La cartina cinematografica della capitale tunisina si riduce a una manciata di sale che per la maggior parte circondano il corso Bourguiba, arteria principale della città: il Mondo, il Rio e il Colisée sono vecchi edifici di architettura coloniale, "splendidamente" decadenti per l'occhio straniero, ma tristemente insufficienti per l'amante della settima arte.
Nascosta tra esse, pullula una corrente alternativa: i cineclub, via di fuga del circolo di Hollywood, paladini del cinema tunisino e rifugio dei militanti di ogni provenienza in un Paese che, fino al 2011, quando è scoppiata la Primavera Araba, viveva sotto un regime autoritario che mutilava anche la produzione cinematografica nazionale. Che lo vogliate o meno, la politica ha investito tutto nei cineclub, anche prima della rivoluzione del 14 gennaio 2011.
Per amore del cinema
"Troppa politica", si lamenta Amel Saadallah, dopo aver riflettuto per qualche secondo, quando le chiediamo perché ha fondato Cinémadart, uno dei primi club indipendenti della Federazione Tunisina dei Cineclub (FTCC). Da 7 anni, tutti i martedì, questo spazio nomade, che ora trova una sua dimora a pochi passi dalle rovine di Cartagine, proietta film di ogni genere che non trovano spazio nel panorama nazionale. Oggi, per esempio, 3 cortometraggi made in Tunisia accendono una discussione animata quando s'illumina la sala. Stando al gran numero di occhiali, pantaloni a sigaretta, labbra rosse e baschi, sembra di assistere a un incontro intellettuale bohémien di una qualsiasi capitale europea; se non fosse che la lingua usata nel dibattito sia l’arabo-tunisino, mescolato a parole ed espressioni francesi. Amel segue attentamente la discussione tra i direttori dei cortometraggi e il variopinto pubblico dalla sua poltrona; poi ammette: "A volte sembra che il film sia solo un pretesto per parlare del problema di turno. Noi vorremmo che fosse il contrario", aggiunge. Questa ragazza dai movimenti dolci, ma dallo sguardo combattivo crede che si stia perdendo l'essenza dei cineclub e vorrebbe staccarsi dalla "militanza" della maggioranza per dedicarsi al "cinema per l'amore del cinema".

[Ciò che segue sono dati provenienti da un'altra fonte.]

(* ===== verification/ConfigValid.v ===== *)
(** Every configuration the parser returns is well-formed, and the exact
    conditions under which the web listener is reachable without a login. *)
From stdpp Require Import base gmap strings list.
From Stdlib Require Import ZArith Lia Ascii.
From S2P Require Import Prelude GoLib GoNet GoTime ConfigTypes Curve ConfigFields ConfigWeb Ceiling ConfigChannels ConfigParse.
Open Scope Z_scope.

(** Case analysis on the branches of a decoder. *)
Ltac yc := repeat match goal with
  | |- yields _ (match ?x with _ => _ end) => destruct x eqn:?
  | |- yields _ (let _ := _ in _) => cbv zeta
  | |- yields _ (bind _ (fun _ => _)) => apply yields_seq
  | |- yields _ (ret _) => apply yields_ret
  end.
(** The next step of a decoder with what it yields. *)
Tactic Notation "yb" uconstr(lem) "as" simple_intropattern_list(p) :=
  eapply yields_bind; [apply lem|]; cbv beta; intros p.

(** ** web *)
Definition listen_ok (l : string) : Prop :=
  exists host port n, SplitHostPort l = inr (host, port) /\ Atoi port = Some n /\ 1 <= n <= 65535.
Definition auth_ok (auth user hash : string) : Prop :=
  (auth = "none" \/ auth = "basic") /\
  (auth = "basic" -> UserRe user = true /\ exists ph, ParsePasswordHash hash = inr ph).
Definition tls_ok (listen : string) (r : string * string * string) : Prop :=
  r.1.1 ∈ TLSModes /\ (r.1.1 = "off" -> IsLoopbackListen listen = true) /\
  (r.1.1 = "file" -> r.1.2 <> "" /\ r.2 <> "").

Lemma default_listen_ok : listen_ok (w_Listen DefaultWeb).
Proof. exists "127.0.0.1", "8010", 8010. by vm_compute. Qed.
Lemma default_listen_loopback : IsLoopbackListen (w_Listen DefaultWeb) = true.
Proof. by vm_compute. Qed.

Section Web.
Context {Prim : Type} `{!Toml Prim}.
Implicit Types (sec : gmap string Prim).

Lemma listen_of_yields sec : yields listen_ok (listen_of sec DefaultWeb).
Proof.
  unfold listen_of. apply yields_bind'. intros [l ?]. yc; try apply default_listen_ok.
  eexists _, _, _. split_and!; [done|done| |]; apply orb_false_iff in Heqb0; lia.
Qed.

Lemma auth_mode_yields sec :
  yields (fun r => (r.1 = "none" \/ r.1 = "basic")) (auth_mode sec DefaultWeb).
Proof.
  unfold auth_mode. apply yields_bind'. intros [a ?]. yc; cbn; [by left|].
  apply andb_false_iff in Heqb0 as [H%negb_false_iff%String.eqb_eq|H%negb_false_iff%String.eqb_eq]; auto.
Qed.

Lemma check_basic_yields user hash auth broken : auth = "none" \/ auth = "basic" ->
  yields (fun r => auth_ok r.1 user hash /\ (broken = true -> r.2 = true) /\
                   (auth = "basic" -> r.1 = "none" -> r.2 = true)) (check_basic user hash auth broken).
Proof.
  intros Ha. unfold check_basic. yc; unfold auth_ok; cbn;
    try by (split_and!; auto; done).
  - destruct Ha as [->| ->]; [|done]. by split_and!; auto.
  - apply negb_false_iff, String.eqb_eq in Heqb. apply negb_false_iff in Heqb1. subst auth.
    split_and!; eauto. done.
Qed.

Lemma final_listen_yields listen broken : listen_ok listen ->
  yields (fun l => listen_ok l /\ (broken = true -> IsLoopbackListen l = true) /\
                   (l = listen \/ l = w_Listen DefaultWeb)) (final_listen DefaultWeb listen broken).
Proof.
  intros Hl. unfold final_listen. yc.
  - split_and!; [apply default_listen_ok| |by right]. intros _. apply default_listen_loopback.
  - split_and!; [done| |by left]. intros ->. cbn in Heqb. by apply negb_false_iff in Heqb.
Qed.

Lemma DefaultTLS_ok l :
  (DefaultTLS l = "off" /\ IsLoopbackListen l = true) \/ (DefaultTLS l = "auto" /\ IsLoopbackListen l = false).
Proof. unfold DefaultTLS. case_match; auto. Qed.
Lemma DefaultTLS_modes l : DefaultTLS l ∈ TLSModes.
Proof. apply contains_elem. by destruct (DefaultTLS_ok l) as [[-> _]|[-> _]]. Qed.

Lemma tls_yields sec listen : yields (tls_ok listen) (tls sec listen).
Proof.
  unfold tls.
  eapply (yields_bind (fun r => r.2 = false -> r.1 = DefaultTLS listen)).
  { unfold strField. yc; done. }
  intros [m present] Hm. cbn in Hm. apply yields_bind'. intros [cert ?]. apply yields_bind'. intros [key ?].
  cbv zeta. set (c := TrimSpace cert). set (k := TrimSpace key).
  eapply (yields_bind (fun m => m ∈ TLSModes)).
  { yc; [apply DefaultTLS_modes|]. destruct present; cbn in Heqb1.
    - apply negb_false_iff in Heqb1. by apply contains_elem.
    - rewrite Hm by done. destruct (DefaultTLS_ok listen) as [[-> _]|[-> _]]; by apply contains_elem. }
  cbv beta. intros m1 Hm1.
  eapply (yields_bind (fun m => m ∈ TLSModes /\ (m = "file" -> c <> "" /\ k <> ""))).
  { yc.
    - split; [apply DefaultTLS_modes|]. by destruct (DefaultTLS_ok listen) as [[-> _]|[-> _]].
    - split; [done|]. intros ->. cbn in Heqb1. apply orb_false_iff in Heqb1 as [E1 E2].
      split; intros E; [by rewrite E in E1|by rewrite E in E2]. }
  cbv beta. intros m2 [Hm2 Hf].
  eapply (yields_bind (fun m => m ∈ TLSModes /\ (m = "file" -> c <> "" /\ k <> "") /\
                                (m = "off" -> IsLoopbackListen listen = true))).
  { yc; [split_and!; [by apply contains_elem|done|done]|]. split_and!; [done|done|]. intros ->. cbn in Heqb1.
    by apply negb_false_iff in Heqb1. }
  cbv beta. intros m3 (? & ? & ?). apply yields_ret. by split_and!.
Qed.

Lemma web_yields sec : yields web_ok (web sec).
Proof.
  unfold web. apply yields_seq. cbv zeta.
  yb listen_of_yields as listen Hl.
  yb auth_mode_yields as [auth broken] Ha.
  apply yields_bind'. intros [user ?]. apply yields_bind'. intros [hash ?].
  eapply yields_bind; [by apply check_basic_yields|]. cbv beta. intros [auth1 broken1] [[Hau Hba] _].
  eapply yields_bind; [by apply final_listen_yields|]. cbv beta. intros l [Hl1 _].
  apply yields_bind'. intros hosts.
  yb tls_yields as [[mode cert] key] (Ht1 & Ht2 & Ht3).
  apply yields_bind'. intros behind. apply yields_ret. cbn in *. by split_and!.
Qed.

Lemma DefaultWeb_ok : web_ok DefaultWeb.
Proof.
  unfold web_ok. cbn [w_Auth w_TLS w_Listen DefaultWeb]. split_and!; [by left|by apply contains_elem|done|done|done|].
  apply default_listen_ok.
Qed.
End Web.

(** ** log and alert *)
Section LogAlert.
Context {Prim : Type} `{!Toml Prim} {U : Url} (env : string).
Implicit Types (sec : gmap string Prim).

Lemma strField_def pre sec key def : yields (fun r => r.2 = false -> r.1 = def) (strField pre sec key def).
Proof. unfold strField. yc; done. Qed.

Lemma log_yields sec : yields (log_ok env) (log env sec).
Proof.
  unfold log. apply yields_seq. cbv zeta.
  yb strField_def as [file present] Hf. cbn in Hf.
  eapply (yields_bind (fun f => f = "" \/ f = DefaultLogFile \/ ValidLogPath env f = None)).
  { yc; [by right; left|by right; right|]. apply andb_false_iff in Heqb as [->|E].
    - rewrite Hf by done. right. by left.
    - apply negb_false_iff, String.eqb_eq in E. by left. }
  cbv beta. intros f Hf'.
  do 2 (eapply yields_bind; [by apply intField_def|]; cbv beta; intros ? ?).
  apply yields_ret. unfold log_ok. cbn. tauto.
Qed.

Lemma webhook_url_yields sec : yields (fun u => u = "" \/ ValidWebhookURL u = None) (webhook_url_of sec).
Proof.
  unfold webhook_url_of. yb strField_def as [u present] Hu. cbn in Hu.
  yc; [by left|by right|]. apply andb_false_iff in Heqb as [->|E].
  - rewrite Hu by done. by left.
  - apply negb_false_iff, String.eqb_eq in E. by left.
Qed.

Lemma alert_yields sec : yields alert_ok (alert sec).
Proof.
  unfold alert. apply yields_seq. cbv zeta. apply yields_bind'. intros [tr0 ?].
  eapply (yields_bind (fun t => t ∈ AlertTransports)).
  { yc; [by apply contains_elem|by apply contains_elem]. }
  cbv beta. intros tr Htr. yb strField_def as [to0 p1] Hto. cbn in Hto.
  eapply (yields_bind (fun t => ValidMailTo t = true)).
  { destruct p1; cbn [andb] in *; [|by rewrite Hto by done; apply yields_ret].
    destruct (ValidMailTo (TrimSpace to0)) eqn:E; cbn [negb]; yc; done. }
  cbv beta. intros to Hto'. yb webhook_url_yields as wu Hwu.
  yb strField_def as [wf0 p2] Hwf. cbn in Hwf.
  eapply (yields_bind (fun w => w ∈ WebhookFormats)).
  { set (wf := if String.eqb (enumValue wf0) "" then a_WebhookFormat DefaultAlert else enumValue wf0).
    destruct p2; cbn [andb].
    - destruct (contains WebhookFormats wf) eqn:E; cbn [negb]; yc; by apply contains_elem.
    - apply yields_ret. subst wf. rewrite Hwf by done. by apply contains_elem. }
  cbv beta. intros wf Hwf'.
  eapply (yields_bind (fun t => t ∈ AlertTransports /\ (t = "webhook" -> wu <> ""))).
  { destruct (String.eqb_spec tr "webhook") as [Hw|Hw], (String.eqb_spec wu "") as [Hu|Hu]; cbn [andb]; yc;
      (split; [done || by apply contains_elem|done]). }
  cbv beta. intros t [Ht1 Ht2]. apply yields_ret. unfold alert_ok. cbn. by split_and!.
Qed.

Lemma DefaultLog_ok : log_ok env DefaultLog.
Proof. split_and!; [by right; left|done..]. Qed.
Lemma DefaultAlert_ok : alert_ok DefaultAlert.
Proof. split_and!; [by apply contains_elem|done|by apply contains_elem|by left|done]. Qed.
End LogAlert.

(** ** channels *)
Lemma join_parts_spec i parts out r :
  join_parts i parts out = inr r ->
  Forall (fun p => p <> "" /\ Contains p "," = false /\ exists q, p = TrimSpace q) out -> NoDup out ->
  NoDup r /\ Forall (fun p => p <> "" /\ Contains p "," = false /\ exists q, p = TrimSpace q) r /\
  length r = (length out + length parts)%nat.
Proof.
  revert i out. induction parts as [|p parts IH]; intros i out; cbn [join_parts].
  - intros [= <-] Hf Hn. cbn. split_and!; [done|done|lia].
  - cbv zeta. destruct (String.eqb (TrimSpace p) "") eqn:E1; [done|].
    destruct (Contains (TrimSpace p) ",") eqn:E2; [done|].
    destruct (contains out (TrimSpace p)) eqn:E3; [done|]. intros Hj Hf Hn.
    apply IH in Hj as (? & ? & Hlen).
    + split_and!; [done|done|]. rewrite Hlen, length_app. cbn. lia.
    + apply Forall_app. split; [done|]. constructor; [|done]. split_and!; [|done|by eexists].
      intros E. by rewrite E in E1.
    + apply NoDup_app. split_and!; [done| |apply NoDup_singleton].
      intros x Hx ->%list_elem_of_singleton. apply contains_elem in Hx. congruence.
Qed.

Vivere di questa arte in un Paese in cui i lungometraggi prodotti ogni anno si contano sulle dita di una mano e dove ci sono poco più 10 di sale di proiezione, in fondo, è un'altra forma di lotta. Lo sa bene Fatma Bchini, presidente del club più vecchio di Tunisi, il Cineclub di Tunisi. "Comprare un biglietto del cinema a Tunisi è già una forma di resistenza", afferma decisa questa studentessa di medicina di 23 anni, che fa parte anche del Comitato federale dei Cineclub. Fatma parla con entusiasmo delle attività organizzate e spera che proprio in questi spazi si prepari il futuro della nuova Tunisia: "Vogliamo aprire dei cineclub per bambini, per salvare la loro generazione dall'amnesia collettiva, per insegnare a creare e a costruire". Oggi il numero dei club di cinema sono il triplo di quello delle sale ufficiali e "non c'è giorno in cui la Federazione non riceva una nuova richiesta di apertura", afferma orgogliosa Fatma.
POLITICA, GRADO ZERO
“Erano così rudi e rigidi che si capiva al volo che erano poliziotti", ironizza Maher ben Khalifa, membro attivo di questo mondo nascosto dal primo momento che vi ha messo piede – aveva la tenera età di 7 anni. Si riferisce agli agenti infiltrati che assistevano regolarmente alle riunioni del suo club di cineasti dilettanti per prendere nota di quello che si diceva. Stranamente, le autorità hanno sempre tollerato questi piccoli fuochi di dissenso: da una parte, per la loro scarsa visibilità all'interno della società, dall’altra, per fare bella figura di fronte alle democrazie occidentali. In ogni caso, "che si militi per un partito o meno, i cineclub insegnano il dibattito. Il dibattito è il "grado zero" della politica: impari a difendere le tue idee e a metterti in gioco", spiega questo studente di disegno grafico.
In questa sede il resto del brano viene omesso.